I would like to create a numpy array without creating a list first.
At the moment I've got this:
import pandas as pd
import numpy as np
dfa = pd.read_csv('csva.csv')
dfb = pd.read_csv('csvb.csv')
pa = np.array(dfa['location'])
pb = np.array(dfb['location'])
ra = [(pa[i+1] - pa[i]) / float(pa[i]) for i in range(9999)]
rb = [(pb[i+1] - pb[i]) / float(pb[i]) for i in range(9999)]
ra = np.array(ra)
rb = np.array(rb)
Is there any elegant way to do in one step the last fill in of this np array without creating the list first ?
Thanks
You can calculate with vectors in numpy, without the need of lists:
ra = (pa[1:] - pa[:-1]) / pa[:-1]
rb = (pb[1:] - pb[:-1]) / pb[:-1]
The title of your question and what you need to do in your specific case are actually two slighly different things.
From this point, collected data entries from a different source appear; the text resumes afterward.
Definition load_direct_body (le : LoadEnv) (ins : Instrumentation) (klass : Z) (oat_class : option (Z -> QuickCode))
  (direct_methods i : Z) (it : ClassDataItemIterator) (v : MethodLocals) : M LoadState MethodLocals :=
  let method := direct_methods + le_method_size le * i in
  LoadMethod le it klass method ;;
  LinkCode le ins method oat_class (class_def_method_index v) ;;
  let it_method_index := GetMemberIndex it in
  if last_dex_method_index v =? it_method_index then
    SetMethodIndex method (last_class_def_method_index v) ;;
    mret (mkMethodLocals (class_def_method_index v + 1) (last_dex_method_index v) (last_class_def_method_index v))
  else
    SetMethodIndex method (class_def_method_index v) ;;
    mret (mkMethodLocals (class_def_method_index v + 1) it_method_index (class_def_method_index v)).

Definition load_virtual_body (le : LoadEnv) (ins : Instrumentation) (klass : Z) (oat_class : option (Z -> QuickCode))
  (virtual_methods i : Z) (it : ClassDataItemIterator) (v : MethodLocals) : M LoadState MethodLocals :=
  let method := virtual_methods + le_method_size le * i in
  LoadMethod le it klass method ;;
  LinkCode le ins method oat_class (class_def_method_index v) ;;
  mret (mkMethodLocals (class_def_method_index v + 1) (last_dex_method_index v) (last_class_def_method_index v)).

Definition LoadClassMembers (le : LoadEnv) (ins : Instrumentation) (data : list Z) (class_data klass : Z)
  (oat_class : option (Z -> QuickCode)) : M LoadState unit :=
  it ← lift (ClassDataItemIterator_new data class_data);
  let fuel := Z.to_nat (EndOfVirtualMethodsPos it) in
  let num_sfields := NumStaticFields it in
  sfields ← (if negb (num_sfields =? 0) then AllocArtFieldArray num_sfields else mret 0);
  '(it, _) ← for_members fuel HasNextStaticField (load_field_body le klass num_sfields sfields) data 0 it tt;
  update_class klass (set_class_fields (Some (elements sfields sizeof_ArtField num_sfields)) None) ;;
  let num_ifields := NumInstanceFields it in
  ifields ← (if negb (num_ifields =? 0) then AllocArtFieldArray num_ifields else mret 0);
  '(it, _) ← for_members fuel HasNextInstanceField (load_field_body le klass num_ifields ifields) data 0 it tt;
  update_class klass (set_class_fields None (Some (elements ifields sizeof_ArtField num_ifields))) ;;
  direct_methods ← (if negb (NumDirectMethods it =? 0) then AllocArtMethodArray le (NumDirectMethods it) else mret 0);
  virtual_methods ← (if negb (NumVirtualMethods it =? 0) then AllocArtMethodArray le (NumVirtualMethods it) else mret 0);
  update_class klass (set_class_methods (elements direct_methods (le_method_size le) (NumDirectMethods it))
                        (elements virtual_methods (le_method_size le) (NumVirtualMethods it))) ;;
  '(it, v) ← for_members fuel HasNextDirectMethod (load_direct_body le ins klass oat_class direct_methods) data 0 it
               (mkMethodLocals 0 kDexNoIndex 0);
  '(it, v) ← for_members fuel HasNextVirtualMethod (load_virtual_body le ins klass oat_class virtual_methods) data 0 it v;
  mret tt.
Definition GetType (type : ascii) : Type_ :=
  match type with
  | "B"%char => kPrimByte
  | "C"%char => kPrimChar
  | "D"%char => kPrimDouble
  | "F"%char => kPrimFloat
  | "I"%char => kPrimInt
  | "J"%char => kPrimLong
  | "S"%char => kPrimShort
  | "Z"%char => kPrimBoolean
  | "V"%char => kPrimVoid
  | _ => kPrimNot
  end.

Definition kObjectReferenceSize : Z := 4.

Definition ComponentSize (type : Type_) : Z :=
  match type with
  | kPrimVoid => 0
  | kPrimBoolean | kPrimByte => 1
  | kPrimChar | kPrimShort => 2
  | kPrimInt | kPrimFloat => 4
  | kPrimLong | kPrimDouble => 8
  | kPrimNot => kObjectReferenceSize
  end.

End Primitive.

(** The first character of a C string. *)
Definition first_char (s : string) : ascii :=
  match s with EmptyString => "000"%char | String c _ => c end.

Definition GetTypeAsPrimitiveType (f : ArtField) : Primitive.Type_ :=
  Primitive.GetType (first_char (af_type_descriptor f)).

Definition SetOffset (num_bytes : Z) (f : ArtField) : ArtField :=
  mkArtField (af_declaring_class f) (af_access_flags f) (af_name f) (af_type_descriptor f)
    (af_dex_field_index f) num_bytes.

(** ** Alignment: [base/bit_utils.h], at 32 bits *)

Definition IsAligned (n x : Z) : bool := Z.land x (n - 1) =? 0.

Definition RoundDown (x n : Z) : Z := Z.land x (u32 (- n)).

Definition RoundUp (x n : Z) : Z := RoundDown (u32 (x + n - 1)) n.

(** ** What linking knows of a class *)

Record ClassLayout := mkClassLayout {
  super_class_ : Z;
  class_size_ : Z;
  object_size_ : Z;
  num_reference_instance_fields_ : Z;
  num_reference_static_fields_ : Z;
  reference_instance_offsets_ : Z;
  vtable_length : Z;
  embedded_vtable_length : Z;
}.

Definition SetObjectSize (size : Z) (l : ClassLayout) : ClassLayout :=
  mkClassLayout (super_class_ l) (class_size_ l) size (num_reference_instance_fields_ l)
    (num_reference_static_fields_ l) (reference_instance_offsets_ l) (vtable_length l) (embedded_vtable_length l).
Definition SetNumReferenceInstanceFields (n : Z) (l : ClassLayout) : ClassLayout :=
  mkClassLayout (super_class_ l) (class_size_ l) (object_size_ l) n
    (num_reference_static_fields_ l) (reference_instance_offsets_ l) (vtable_length l) (embedded_vtable_length l).
Definition SetNumReferenceStaticFields (n : Z) (l : ClassLayout) : ClassLayout :=
  mkClassLayout (super_class_ l) (class_size_ l) (object_size_ l) (num_reference_instance_fields_ l)
    n (reference_instance_offsets_ l) (vtable_length l) (embedded_vtable_length l).
Definition SetReferenceInstanceOffsets (offsets : Z) (l : ClassLayout) : ClassLayout :=
  mkClassLayout (super_class_ l) (class_size_ l) (object_size_ l) (num_reference_instance_fields_ l)
    (num_reference_static_fields_ l) offsets (vtable_length l) (embedded_vtable_length l).

Record LinkState := mkLink {
  lk_heap : Heap;
  lk_layouts : gmap Z ClassLayout;
}.

(** The size of a pointer of the target, the class [java.lang.Class], whether
    the class linker has finished its initialization, and whether debug checks
    are compiled in. *)
Record LinkEnv := mkLinkEnv {
  image_pointer_size_ : Z;
  java_lang_Class_ : Z;
  init_done_ : bool;
  kIsDebugBuild : bool;
}.

Definition heap_op {A} (m : M Heap A) : M LinkState A := fun s =>
  match m (lk_heap s) with Ok (a, h) => Ok (a, mkLink h (lk_layouts s)) | Fault f => Fault f end.

Definition get_layout (klass : Z) : M LinkState ClassLayout := fun s =>
  match deref (lk_layouts s) klass with Ok l => Ok (l, s) | Fault f => Fault f end.

Definition update_layout (klass : Z) (f : ClassLayout -> ClassLayout) : M LinkState unit :=
  l ← get_layout klass;
  modify (fun s => mkLink (lk_heap s) (<[klass := f l]> (lk_layouts s))).

(** ** Predicates of [mirror/class.h] *)

Definition kAccClassIsStringClass : Z := 0x00800000.
Definition kStatusLoaded : Z := 2.
Definition kStatusResolving : Z := 3.

Definition class_IsAbstract (c : Class_) : bool := HasFlag (mc_access_flags c) kAccAbstract.

Definition IsInstantiable (c : Class_) : bool :=
  (negb (IsPrimitive c) && negb (IsInterface c) && negb (class_IsAbstract c)) ||
  (class_IsAbstract c && IsArrayClass c).

Definition ShouldHaveEmbeddedImtAndVTable (c : Class_) : bool := IsInstantiable c.

Definition IsTemp (c : Class_) : bool :=
  (mc_status c <? kStatusResolving) && ShouldHaveEmbeddedImtAndVTable c.

Definition IsVariableSize (env : LinkEnv) (klass : Z) (c : Class_) : bool :=
  (klass =? java_lang_Class_ env) || IsArrayClass c || HasFlag (mc_access_flags c) kAccClassIsStringClass.

(** ** The size of a class object *)

(** [sizeof(mirror::Class)]: the header of an object, nine references, the
    access flags, four pointers of 64 bits and fourteen words. *)
Definition sizeof_Class : Z := 8 + 9 * 4 + 4 + 4 * 8 + 14 * 4.

Definition kImtSize : Z := 64.
Definition ImTableEntrySize (pointer_size : Z) : Z := pointer_size.
Definition VTableEntrySize (pointer_size : Z) : Z := pointer_size.
(** What is counted is what the debug checks see. *)
Lemma counted_visible env klass is_static c l start s refs size h' :
  linkable env klass is_static c l start s -> fields_linked start (fields_of is_static c) refs size (lk_heap s) h' ->
  kIsDebugBuild env = true ->
  counted is_static c (length refs) = Z.of_nat (visible_in (lk_heap s) (is_Reference c) (fields_of is_static c)).
Proof.
  intros Hlk Hl Hd. destruct (lb_debug _ _ _ _ _ _ _ Hlk Hd) as [Hord Hst].
  pose proof (lb_nodup _ _ _ _ _ _ _ Hlk) as Hnd. unfold counted.
  assert (Hno : (forall p, p ∈ fields_of is_static c -> lied (lk_heap s) (is_Reference c) p = false) ->
            length refs = visible_in (lk_heap s) (is_Reference c) (fields_of is_static c)).
  { intros Hno. rewrite (refs_are _ _ _ _ _ _ _ Hl Hnd Hord). unfold visible_in. f_equal.
    clear -Hno. induction (fields_of is_static c) as [|p fs IH]; [done|]. rewrite !filter_cons.
    assert (Ev : visible (lk_heap s) (is_Reference c) p = reference_at (lk_heap s) p).
    { unfold visible. rewrite (Hno p) by (by left). apply andb_true_r. }
    assert (IH' := IH (fun r Hr => Hno r (list_elem_of_further _ _ _ Hr))). repeat case_decide; congruence. }
  destruct is_static; cbn [negb andb fields_of] in *; [by rewrite Hno; [|apply Hst]|].
  destruct (is_Reference c) eqn:Er; [|by rewrite Hno].
  destruct (lb_referent _ _ _ _ _ _ _ Hlk eq_refl Er) as (Hall & p & Hlast & Hname).
  apply last_Some in Hlast as [pre E]. pose proof (visible_refs _ _ _ Hord pre p [] E) as Hv.
  rewrite (refs_are _ _ _ _ _ _ _ Hl Hnd Hord), filter_all by done.
  rewrite E, visible_step, Hv. unfold visible, lied, refs_in. rewrite bool_decide_eq_true_2, andb_false_r by done.
  rewrite E in Hall. apply Forall_app in Hall as [Hall _]. rewrite filter_all by done. rewrite length_app. cbn. lia.
Qed.

Lemma run_debug {B} env klass is_static c l start s refs size h' (k : unit -> M LinkState B) :
  linkable env klass is_static c l start s -> fields_linked start (fields_of is_static c) refs size (lk_heap s) h' ->
  let n := counted is_static c (length refs) in
  let s' := mkLink h' (<[klass := linked_layout env klass c is_static (u32 n) size l]> (lk_layouts s)) in
  (whenM (kIsDebugBuild env) (LinkFields_debug env klass c is_static (fields_of is_static c) n) ≫= k) s' = k tt s'.
Proof.
  intros Hlk Hl n s'. unfold whenM. destruct (kIsDebugBuild env) eqn:Hd; [|by rewrite bind_ret].
  destruct (lb_debug _ _ _ _ _ _ _ Hlk Hd) as [Hord _]. pose proof (lb_room _ _ _ _ _ _ _ Hlk) as Hroom.
  pose proof (lb_start _ _ _ _ _ _ _ Hlk) as Hst. pose proof (starts_nonneg _ _ _ _ _ _ Hst) as H0.
  destruct (linked_layout_keeps env klass c is_static (u32 n) size l) as [Esup Evt].
  unfold LinkFields_debug. rewrite bind_assoc. unfold s' at 1.
  rewrite (run_layout _ _ _ (linked_layout env klass c is_static (u32 n) size l)) by (cbn; by rewrite lookup_insert_eq).
  rewrite bind_assoc, (run_start_ref _ _ _ l _ _ _ start); [|done|apply Hlk|lia|done|done].
  pose proof (counted_visible _ _ _ _ _ _ _ _ _ _ Hlk Hl Hd) as En. fold n in En. cbv zeta.
  assert (Hle : (visible_in (lk_heap s) (is_Reference c) (fields_of is_static c) <= length (fields_of is_static c))%nat)
    by (unfold visible_in; apply length_filter).
  destruct (RoundUp_spec start 4) as [R1 R2]; [unfold field_size; lia|lia|lia|].
  replace (u32 (RoundUp start 4 + n * 4))
    with (RoundUp start 4 + 4 * Z.of_nat (visible_in (lk_heap s) (is_Reference c) (fields_of is_static c)))
    by (rewrite u32_small; lia).
  fold (is_Reference c).
  pose proof (debug_checks_ok _ _ _ _ _ _ _ Hl (lb_nodup _ _ _ _ _ _ _ Hlk) Hord (lb_fields _ _ _ _ _ _ _ Hlk) H0 ltac:(lia)
                (fields_of is_static c) [] eq_refl) as E.
  cbn [last fmap option_fmap option_map] in E. change (visible_in (lk_heap s) (is_Reference c) []) with 0%nat in E.
  rewrite Z.add_0_r in E.
  rewrite bind_assoc, (run_heap_at _ _ _ _ _ _ E). by rewrite run_checkM by (by rewrite Z.eqb_refl).
Qed.

Section Link.
Context `{sort : StdSort} `{!StdSortLaws sort}.

Lemma LinkFields_ok env klass is_static c l start s : linkable env klass is_static c l start s ->
  exists refs t8 t4 t2 t1 size h',
    LinkFields env klass is_static s =
      Ok (if is_static then Some size else None,
          mkLink h' (<[klass := linked_layout env klass c is_static (u32 (counted is_static c (length refs))) size l]> (lk_layouts s))) /\
    groups (lk_heap s) (std_sort (LinkFieldsComparator (lk_heap s)) (fields_of is_static c)) refs t8 t4 t2 t1 /\
    fields_linked start (fields_of is_static c) refs size (lk_heap s) h' /\
    (start mod 4 = 0 -> size = start + total_size (lk_heap s) (fields_of is_static c) + leftover start refs t8 t4 t2 t1).
Proof using StdSortLaws0.
  intros Hlk. pose proof (lb_start _ _ _ _ _ _ _ Hlk) as Hst. pose proof (lb_room _ _ _ _ _ _ _ Hlk) as Hroom.
  destruct (fields_layout (lk_heap s) start (fields_of is_static c) (std_sort (LinkFieldsComparator (lk_heap s)) (fields_of is_static c)))
    as (refs & t8 & t4 & t2 & t1 & size & h' & Hgr & Hrun & Hl & Hsize).
  { by eapply starts_nonneg. }
  { apply sort_perm. }
  { apply sort_sorted, comparator_strict_weak. }
  { constructor; [apply Hlk|apply Hlk|intros p _; apply not_elem_of_nil|lia]. }
  exists refs, t8, t4, t2, t1, size, h'. split; [|done]. clear Hsize Hgr.
  unfold LinkFields. rewrite (run_heap_load _ _ _ _ _ (lb_class _ _ _ _ _ _ _ Hlk)).
  rewrite (run_layout _ _ _ _ (lb_layout _ _ _ _ _ _ _ Hlk)). rewrite (run_start _ _ _ _ _ _ _ Hst), bind_gets. cbv zeta.
  fold (fields_of is_static c).
  destruct Hrun as [(i0 & o0 & d0 & g0 & h1 & i1 & o1 & d1 & g1 & h2 & i2 & o2 & d2 & g2 & h3 & i3 & o3 & d3 & g3 & h4 & i4 & g4 &
    E0 & E1 & E2 & E3 & E4)].
  rewrite (run_heap_op _ _ _ _ _ E0), (run_heap_at _ _ _ _ _ _ E1), (run_heap_at _ _ _ _ _ _ E2).
  rewrite (run_heap_at _ _ _ _ _ _ E3), (run_heap_at _ _ _ _ _ _ E4).
  rewrite run_checkM by done. cbn [lk_layouts].
  rewrite (run_referent _ _ _ _ _ _ _ _ _ _ _ _ Hlk Hl).
  rewrite (run_store _ _ _ _ _ _ _ (mkLink h' (lk_layouts s)) _ (lb_layout _ _ _ _ _ _ _ Hlk) (lb_new _ _ _ _ _ _ _ Hlk)).
  by rewrite (run_debug _ _ _ _ _ _ _ _ _ _ _ Hlk Hl).
Qed.

End Link.
(** ** The size of the class object *)

Definition in_group (h : Heap) (n : Z) (p : Z) : bool := negb (reference_at h p) && (size_at h p =? n).

Definition group_count (h : Heap) (n : Z) (fields : list Z) : nat := length (filter (fun p => in_group h n p = true) fields).

Lemma filter_none (P : Z -> Prop) `{forall x, Decision (P x)} l : Forall (fun x => ~ P x) l -> filter P l = [].
Proof. induction 1 as [|x l Hx _ IH]; [done|]. by rewrite filter_cons_False. Qed.

Lemma groups_count h ds refs t8 t4 t2 t1 fields : groups h ds refs t8 t4 t2 t1 -> ds ≡ₚ fields ->
  length refs = refs_in h fields /\ length t8 = group_count h 8 fields /\ length t4 = group_count h 4 fields /\
  length t2 = group_count h 2 fields /\ length t1 = group_count h 1 fields.
Proof.
  intros [E Hr Hp H8 H4 H2 H1 _] Hds. unfold refs_in, group_count. rewrite <- !Hds, E.
  assert (Hgr : forall n, Forall (fun p => ~ in_group h n p = true) refs).
  { intros n. eapply Forall_impl; [exact Hr|]. intros p Hp'. unfold in_group. by rewrite Hp'. }
  assert (Hin : forall n t, Forall (fun p => size_at h p = n) t -> Forall (fun p => reference_at h p = false) t ->
            Forall (fun p => in_group h n p = true) t /\ forall m, m <> n -> Forall (fun p => ~ in_group h m p = true) t).
  { intros n t Ht Ht'. split; [|intros m Hm]; rewrite Forall_forall in *; intros p Hin; unfold in_group;
      rewrite (Ht' p Hin), (Ht p Hin); cbn; rewrite ?Z.eqb_refl; [done|]. by rewrite (proj2 (Z.eqb_neq n m)) by done. }
  apply Forall_app in Hp as [P8 Hp]. apply Forall_app in Hp as [P4 Hp]. apply Forall_app in Hp as [P2 P1].
  destruct (Hin 8 t8 H8 P8) as [G8 N8], (Hin 4 t4 H4 P4) as [G4 N4], (Hin 2 t2 H2 P2) as [G2 N2], (Hin 1 t1 H1 P1) as [G1 N1].
  assert (Hno : forall t, Forall (fun p => reference_at h p = false) t -> Forall (fun p => ~ reference_at h p = true) t).
  { intros t Ht. eapply Forall_impl; [exact Ht|]. cbn. congruence. }
  rewrite !filter_app. split_and!.
  - rewrite (filter_all _ refs), !filter_none by (by try apply Hno). by rewrite !app_nil_r.
  - by rewrite (filter_none _ refs), (filter_all _ t8), (filter_none _ t4), (filter_none _ t2), (filter_none _ t1), !app_nil_r by eauto with lia.
  - by rewrite (filter_none _ refs), (filter_all _ t4), (filter_none _ t8), (filter_none _ t2), (filter_none _ t1), !app_nil_r by eauto with lia.
  - by rewrite (filter_none _ refs), (filter_all _ t2), (filter_none _ t8), (filter_none _ t4), (filter_none _ t1), !app_nil_r by eauto with lia.
  - by rewrite (filter_none _ refs), (filter_all _ t1), (filter_none _ t8), (filter_none _ t4), (filter_none _ t2), ?app_nil_r by eauto with lia.
Qed.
To create a numpy array without "casting" a list (or other iterable) you can use one of the several methods defined by numpy itself that returns array:
np.empty, np.zeros, np.ones, np.full to create arrays of given size with fixed values
np.random.* (where * can be various distributions, like normal, uniform, exponential ...), to create arrays of given size with random values
In general, read this: Array creation routines
In your case, you already have numpy arrays (pa and pb) and you don't have to create lists to calculate the new arrays (ra and rb), you can directly operate on the numpy arrays (which is the entire point of numpy: you can do operations on arrays way faster that would be iterating over each element!). Copied from #Daniel's answer:
ra = (pa[1:] - pa[:-1]) / pa[:-1]
rb = (pb[1:] - pb[:-1]) / pb[:-1]
This will be much faster than you're current implementation, not only because you avoid converting a list to ndarray, but because numpy arrays are order of magnuitude faster for mathematical and batch operations than iteration
numpy.zeros
Return a new array of given shape and type, filled with zeros.
or
numpy.ones
Return a new array of given shape and type, filled with ones.
or
numpy.empty
Return a new array of given shape and type, without initializing
entries.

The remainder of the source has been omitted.